Issued by THE DIVISION OF WORKERS' COMPENSATION

Employee: Edward Gleason Injury No. 07-072826

  1. Part(s) of body injured by accident or occupational disease: Shoulder and back
  2. Nature and extent of any permanent disability: 15 % at the 232 week level and 13 % body as a whole as to the Employer.
  3. Compensation paid to date for temporary disability: $\ 4,654.10
  4. Value necessary medical aid paid to date by employer/insurer? $\ 85,735.36
  5. Value necessary medical aid not furnished by employer/insurer? N/A
  6. Employee's average weekly wages: $\ 634.65
  7. Weekly compensation rate: $\$ 423.10 / \ 389.04
  8. Method wages computation: By stipulation

COMPENSATION PAYABLE

  1. Amount of compensation payable: Previously settled with the employer/insurer for 15 % at the 232 week level and 13 % body as a whole
  2. Second Injury Liability: No.
  3. Future requirements awarded: N/A

FINDINGS OF FACT and RULINGS OF LAW:

Employee: Edward Gleason

Injury No. 07-072826

Dependents: N/A

Employer: Ceva Logistics (Settled)

Insurer: New Hampshire Insurance Co. (Settled)

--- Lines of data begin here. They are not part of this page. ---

(** [atol] reads back what [%lu] wrote, whatever non-digit follows. *)
Lemma atol_dec (n : Z) (rest : bytes) :
  0 <= n < 2 ^ 63 -> stops rest -> atol (dec n ++ rest) = n.
Proof.
  intros Hn Hs. unfold atol. rewrite skip_space_dec by lia.
  assert (Hm : match dec n ++ rest with
               | "-"%char :: s' => (true, s')
               | "+"%char :: s' => (false, s')
               | _ => (false, dec n ++ rest)
               end = (false, dec n ++ rest)).
  { destruct (dec_head n ltac:(lia)) as (c & r & -> & Hc). simpl.
    destruct c as [[] [] [] [] [] [] [] []]; try done; vm_compute in Hc; done. }
  rewrite Hm, span_digits by (done || lia). simpl.
  rewrite undec_dec by lia. unfold clamp. lia.
Qed.

(** [atol] reads back what [%d] wrote. *)
Lemma atol_dec_signed (n : Z) (rest : bytes) :
  - 2 ^ 63 < n < 2 ^ 63 -> stops rest -> atol (dec_signed n ++ rest) = n.
Proof.
  intros Hn Hs. unfold dec_signed. destruct (Z.ltb_spec n 0).
  - unfold atol. simpl.
    rewrite span_digits by (done || lia). simpl.
    rewrite undec_dec by lia. unfold clamp. lia.
  - apply atol_dec; [lia|done].
Qed.

Lemma u32_small (z : Z) : 0 <= z < 2 ^ 32 -> u32 z = z.
Proof. intros. unfold u32. by rewrite Z.mod_small. Qed.

Lemma u64_small (z : Z) : 0 <= z < 2 ^ 64 -> u64 z = z.
Proof. intros. unfold u64. by rewrite Z.mod_small. Qed.

Lemma u32_range (z : Z) : 0 <= u32 z < 2 ^ 32.
Proof. apply Z.mod_pos_bound. lia. Qed.

(** Reinterpreting as [int] and truncating back to 32 bits is the identity. *)
Lemma u32_s32 (z : Z) : 0 <= z < 2 ^ 32 -> u32 (s32 z) = z.
Proof.
  intros Hz. unfold s32. rewrite Z.mod_small by done.
  destruct (Z.ltb_spec z (2 ^ 31)); [by apply u32_small|].
  unfold u32. replace (z - 2 ^ 32) with (z + (-1) * 2 ^ 32) by lia.
  rewrite Z.mod_add by lia. by apply Z.mod_small.
Qed.

Lemma s32_range (z : Z) : - 2 ^ 31 <= s32 z < 2 ^ 31.
Proof.
  unfold s32. pose proof (Z.mod_pos_bound z (2 ^ 32)).
  destruct (Z.ltb_spec (z mod 2 ^ 32) (2 ^ 31)); lia.
Qed.

(** * Lemmas on lists *)

Lemma Forall_take_drop {A} (P : A -> Prop) (n : nat) (l : list A) :
  Forall P l -> Forall P (take n l) /\ Forall P (drop n l).
Proof. intros. split; [by apply Forall_take|by apply Forall_drop]. Qed.

(** Overwriting [d] at offset [i] of a memory region (a [memcpy] that stays
    inside the region). *)
Definition overwrite (m : bytes) (i : nat) (d : bytes) : bytes :=
  take i m ++ d ++ drop (i + length d) m.

Lemma overwrite_length (m d : bytes) (i : nat) :
  (i + length d <= length m)%nat -> length (overwrite m i d) = length m.
Proof.
  intros H. unfold overwrite. rewrite !length_app, length_take, length_drop. lia.
Qed.

Lemma overwrite_take (m d : bytes) (i : nat) :
  (i + length d <= length m)%nat ->
  take (i + length d) (overwrite m i d) = take i m ++ d.
Proof.
  intros H. unfold overwrite. rewrite app_assoc, take_app_length'; [done|].
  rewrite length_app, length_take. lia.
Qed.

Lemma overwrite_drop (m d : bytes) (i : nat) :
  (i + length d <= length m)%nat ->
  drop (i + length d) (overwrite m i d) = drop (i + length d) m.
Proof.
  intros H. unfold overwrite. rewrite app_assoc, drop_app_length'; [done|].
  rewrite length_app, length_take. lia.
Qed.

(** * Lemmas on enumerations *)

Lemma enum_of_num {A} `{EqDecision A} (l : list A) (z : Z) (x : A) :
  NoDup l -> enum_of l z = Some x -> z = enum_num l x.
Proof.
  unfold enum_of, enum_num. intros Hd. destruct (Z.ltb_spec z 0); [done|]. intros Hx.
  assert (Hf : exists k, list_find (fun y => y = x) l = Some (k, x)).
  { destruct (list_find_elem_of (fun y => y = x) l x) as [[k y] Hk];
      [by apply list_elem_of_lookup_2 with (Z.to_nat z)|done|].
    exists k. by destruct (proj1 (list_find_Some _ _ _ _) Hk) as (_ & -> & _). }
  destruct Hf as (k & Hk). rewrite Hk. apply list_find_Some in Hk as (Hl & _ & _).
  rewrite (NoDup_lookup _ _ _ _ Hd Hl Hx). lia.
Qed.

Additional Party: Missouri State Treasurer as Custodian of the Second Injury Fund

Hearing Date: October 4, 2013

Checked by: ESF/1h

On October 4, 2013, the parties appeared for a final hearing. The Division had jurisdiction to hear this case pursuant to Section 287.110. The Employee, Edward Gleason, appeared in person representing himself. The Second Injury Fund appeared through Assistant Attorney General Kim Fournier. There was no appearance on behalf of the Employer and Insurer as the claim between the Employer and the Employee has previously been settled.

STIPULATIONS

The parties stipulated to the following:

1) that on August 5, 2007 the Employer, CEVA Logistics, was operating subject to Missouri's workers' compensation law and its liability was fully insured through New Hampshire insurance Co;

2) that Edward Gleason was its employee working subject to the law in Kansas City, Clay County, Missouri;

3) that the State of Missouri has jurisdiction to hear this case;

4) that Employee notified the Employer of the injury as required by law and his claim was filed within the time allowed by law;

5) that Employee's average weekly wage was $\ 634.65, resulting in a compensation rate of $\ 423.10 for temporary total disability and $\ 389.04 for permanent partial disability; and

6) that the Employer has paid $\ 4,654.10 for temporary total disability compensation and medical care costing $\ 85,735.36.

ISSUES

The issues to be resolved by this hearing are as follows:

1) whether Claimant sustained an accident arising out of and in the course and scope of his employment;

2) whether Employee suffered any disability either permanent partial or permanent total; and

3) whether the Second Injury Fund is liable to Employee for any disability compensation.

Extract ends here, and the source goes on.